On the main road we were pleased to see activity at the Hotel Moderne, a venerable stone building whose title must surely have been a joke. We were in need of our morning coffee, although it was nearly 1 o’clock and people were having lunch inside.
We crammed ourselves into a table on the footpath for this, and asked our plump waitress about eating here in the evening. They would be open, she said, and we promised to return.
The camping ground was immediately behind the hotel, a neatly-mowed area of grass, almost deserted. The office was closed, but there was a telephone box nearby, which was convenient, as we wanted to ring one of our family in Australia before it got too late (2 pm in France was 10 pm in Australia).
The door to the phone box opened inwards in such a way that it collided with the apparatus, leaving a space too small to squeeze through. It was all very mysterious.
After trying various contortions, we managed to wrench it outwards and entered triumphantly, only to find that it would only ring emergency numbers.

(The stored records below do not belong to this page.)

(** [assign(P, [A2])] returns. *)
Lemma assign_returns_only_valid_witness :
  ∃ node_type attr_pks,
    get_node_or_error (page_type_rows db) P_id = Return P
    ∧ resolve_global_ids_to_primary_keys [attribute_id 2]
      = Return (node_type, attr_pks)
    ∧ (∀ attr, attr ∈ attribute_rows db → models.pk attr ∈ attr_pks →
         models.type attr = AttributeType.PAGE_TYPE
         ∧ models.pk attr ∉ page_attributes P db)
    ∧ (PageAttributeAssign.perform_mutation db P_id [attribute_id 2]).2
      = insert_links P attr_pks db
    ∧ (∀ a, a ∈ attr_pks →
         a ∈ page_attributes P
               (PageAttributeAssign.perform_mutation
                  db P_id [attribute_id 2]).2)
    ∧ (∀ a, a ∈ attr_pks → a ∈ models.pk <$> attribute_rows db).
Proof.
  apply (assign_returns_only_valid db P_id [attribute_id 2] P). run.
Defined.

(** [assign(P, [A3, A1])] raises both errors. *)
Lemma assign_report_shape_witness :
  (ValidationErrorDict
     {[ "attribute_ids" :=
          [PageAttributeAssign.invalid_error ["QXR0cmlidXRlOjM="];
           PageAttributeAssign.assigned_error ["QXR0cmlidXRlOjE="]] ]}
   = IntegrityError
   ∧ PageAttributeAssign.clean_attributes db ∅ P [3; 1] = ∅
   ∧ ∃ missing, missing ∈ [3; 1]
                ∧ missing ∉ models.pk <$> attribute_rows db)
  ∨ (∃ errors reported,
    ValidationErrorDict
      {[ "attribute_ids" :=
           [PageAttributeAssign.invalid_error ["QXR0cmlidXRlOjM="];
            PageAttributeAssign.assigned_error ["QXR0cmlidXRlOjE="]] ]}
    = ValidationErrorDict errors
    ∧ dom errors = {[ "attribute_ids" ]}
    ∧ errors !! "attribute_ids" = Some reported
    ∧ code <$> reported
      ∈ [ [PageErrorCode.INVALID];
          [PageErrorCode.ATTRIBUTE_ALREADY_ASSIGNED];
          [PageErrorCode.INVALID; PageErrorCode.ATTRIBUTE_ALREADY_ASSIGNED] ]
    ∧ Forall
        (λ error,
           ∃ ids, params error = {[ "attributes" := ids ]} ∧ ids ≠ []
                  ∧ ∀ global_id, global_id ∈ ids →
                      ∃ a, a ∈ [3; 1]
                           ∧ global_id = to_global_id "Attribute" a)
        reported).
Proof.
  apply (assign_report_shape db P_id [attribute_id 3; attribute_id 1]
           P (Some "Attribute") [3; 1]).
  - run.
  - run.
  - run.
Defined.

(** [[A2, A9, A2]] and [[A9, A2]] are the same candidates. *)
Lemma candidates_count_as_a_set_witness :
  PageAttributeAssign.perform_mutation db P_id
    [attribute_id 2; attribute_id 9; attribute_id 2]
    = PageAttributeAssign.perform_mutation db P_id
        [attribute_id 9; attribute_id 2]
  ∧ PageAttributeUnassign.perform_mutation db P_id
      [attribute_id 2; attribute_id 9; attribute_id 2]
    = PageAttributeUnassign.perform_mutation db P_id
        [attribute_id 9; attribute_id 2].
Proof.
  apply (candidates_count_as_a_set db P_id _ _
           (Some "Attribute") (Some "Attribute") [2; 9; 2] [9; 2]).
  - run.
  - run.
  - intros a. rewrite !elem_of_cons, !elem_of_nil. tauto.
Defined.

(** The example store keeps the kind invariant through [assign(P, [A9])]. *)
Lemma mutations_keep_kind_invariant_witness :
  kind_invariant
    (PageAttributeAssign.perform_mutation db P_id [attribute_id 9]).2.
Proof.
  apply (mutations_keep_kind_invariant db P_id [attribute_id 9]
           PageAttributeAssign.perform_mutation).
  - by left.
  - unfold kind_invariant. decide_it.
Defined.

(** [assign(P, [A2])] twice. *)
Lemma assign_twice_rejected_witness :
  let db1 :=
    (PageAttributeAssign.perform_mutation db P_id [attribute_id 2]).2 in
  PageAttributeAssign.perform_mutation db1 P_id [attribute_id 2]
  = (Raise (ValidationErrorDict
       {[ "attribute_ids" :=
            [ {| message :=
                   "Some of the attributes have been already assigned to this page type.";
                 code := PageErrorCode.ATTRIBUTE_ALREADY_ASSIGNED;
                 params :=
                   {[ "attributes" :=
                        (λ attr, to_global_id "Attribute" (models.pk attr))
                          <$> filter (λ attr, models.pk attr ∈ [2])
                                     (attribute_rows db) ]} |} ] ]}),
     db1).
Proof.
  apply (assign_twice_rejected db P_id [attribute_id 2]
           P (Some "Attribute") [2]).
  - run.
  - run.
  - exists A2. split; decide_it.
Defined.

(** [unassign(P, [A1, A9])] and then [assign(P, [A1, A9])]. *)
Lemma unassign_then_assign_witness :
  let db1 :=
    (PageAttributeUnassign.perform_mutation db P_id
       [attribute_id 1; attribute_id 9]).2 in
  ∃ db2,
    PageAttributeAssign.perform_mutation db1 P_id
      [attribute_id 1; attribute_id 9]
      = (Return P, db2)
    ∧ page_attribute_links db2 = page_attribute_links db ∪ links_of P [1; 9]
    ∧ page_attributes P db2 = page_attributes P db ∪ list_to_set [1; 9].
Proof.
  apply (unassign_then_assign db P_id [attribute_id 1; attribute_id 9]
           P (Some "Attribute") [1; 9]).
  - run.
  - run.
  - check_each.
  - check_each.
Defined.

(** [assign(P, [A2, A9, A2])] on the example store, whose links all point to
    rows, and then [unassign]. *)
Lemma assign_then_unassign_with_integrity_witness :
  let db1 :=
    (PageAttributeAssign.perform_mutation db P_id
       [attribute_id 2; attribute_id 9; attribute_id 2]).2 in
  (∀ a, a ∈ [2; 9; 2] → a ∉ page_attributes P db)
  ∧ size (page_attributes P db1)
    = (size (page_attributes P db) + length (remove_dups [2; 9; 2]))%nat
  ∧ PageAttributeUnassign.perform_mutation db1 P_id
      [attribute_id 2; attribute_id 9; attribute_id 2]
    = (Return P, db).
Proof.
  apply (assign_then_unassign_with_integrity db P_id
           [attribute_id 2; attribute_id 9; attribute_id 2]
           P (Some "Attribute") [2; 9; 2]).
  - unfold referential_integrity. decide_it.
  - run.
  - run.
Defined.

(** [assign(P, [A2])], [assign(P, [A9])] and the other way round. *)
Lemma assign_order_irrelevant_witness :
  (PageAttributeAssign.perform_mutation db P_id [attribute_id 9]).1 = Return P
  ∧ (PageAttributeAssign.perform_mutation
       (PageAttributeAssign.perform_mutation db P_id [attribute_id 9]).2
       P_id [attribute_id 2]).1 = Return P
  ∧ (PageAttributeAssign.perform_mutation
       (PageAttributeAssign.perform_mutation db P_id [attribute_id 9]).2
       P_id [attribute_id 2]).2
    = (PageAttributeAssign.perform_mutation
         (PageAttributeAssign.perform_mutation db P_id [attribute_id 2]).2
         P_id [attribute_id 9]).2.
Proof.
  apply (assign_order_irrelevant db P_id [attribute_id 2] [attribute_id 9] P).
  - run.
  - run.
Defined.

(** [unassign(P, [A1])], [unassign(P, [A9, A1])] and the other way round. *)
Lemma unassign_order_irrelevant_witness :
  let one_two :=
    PageAttributeUnassign.perform_mutation
      (PageAttributeUnassign.perform_mutation db P_id [attribute_id 1]).2
      P_id [attribute_id 9; attribute_id 1] in
  let two_one :=
    PageAttributeUnassign.perform_mutation
      (PageAttributeUnassign.perform_mutation
         db P_id [attribute_id 9; attribute_id 1]).2
      P_id [attribute_id 1] in
  one_two = two_one
  ∧ one_two.1 = Return P
  ∧ page_attributes P one_two.2
    = page_attributes P db ∖ (list_to_set [1] ∪ list_to_set [9; 1]).
Proof.
  apply (unassign_order_irrelevant db P_id
           [attribute_id 1] [attribute_id 9; attribute_id 1] P
           (Some "Attribute") (Some "Attribute") [1] [9; 1]).
  - run.
  - run.
  - run.
Defined.

(** The links of the example store all point to rows; [unassign(P, [A2])]
    and [assign(P, [A2])] keep that. *)
Lemma mutations_and_referential_integrity_witness :
  referential_integrity
    (PageAttributeUnassign.perform_mutation db P_id [attribute_id 2]).2
  ∧ referential_integrity
      (PageAttributeAssign.perform_mutation db P_id [attribute_id 2]).2.
Proof.
  destruct (mutations_and_referential_integrity db P_id [attribute_id 2])
    as [Hunassign Hassign].
  - unfold referential_integrity. decide_it.
  - split; [exact Hunassign|]. apply Hassign.
    intros node_type attr_pks Hresolved. vm_compute in Hresolved.
    injection Hresolved as <- <-. check_each.
Defined.
End further_examples.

By this time we had pretty well made up our joint mind that discretion was the better part of valour, and that we should cut the walk short in the interests of my eye. It was then that we found out that there was no bus service and, although there was a railway station, the train did not take passengers.
The idea of walking 15 km along the highway to Eymoutiers to catch a train did not appeal, so we fell back on the old standby of our youth, hitch-hiking (or auto-stop as it is called in France).
For a long time we had no success. I sat demurely on the wall while Keith extended his thumb to a stream of uncaring traffic.
Then a car, having already gone past us, swerved to a stop and backed up beside us, revealing the couple from Rouen with whom we had chatted at the Pot d’Acceuil in the camping ground.
They never pick up hitch-hikers, they said, but they had recognised us as they shot past. We asked to be dropped at Eymoutiers, but when we discovered that they were on their way to Limoges, we changed our request.
After an hour of pleasant conversation with these splendid people, we got out, with many thanks, at the railway station of Limoges.
During the three-hour trip to Paris we ate our very late lunch and that evening we were installed at the Paris camping ground in the Bois de Boulogne.
A few days later we arrived home, where I was pronounced in need of another operation on my eye, as I had suspected.
This time everything went well and I was soon able to face the world without having one side of my face held together with sticking plaster. Medical misfortunes had cut short this walk as well as the previous one, but that had only strengthened our desire to repeat the experience more successfully next time.
Leaving Lacelle
Under normal circumstances no walking holiday would end in Lacelle. Apart from walking to Eymoutiers (which means that your walk has not yet ended), the choice for leaving seems to be hitch-hiking or organising a taxi to pick you up.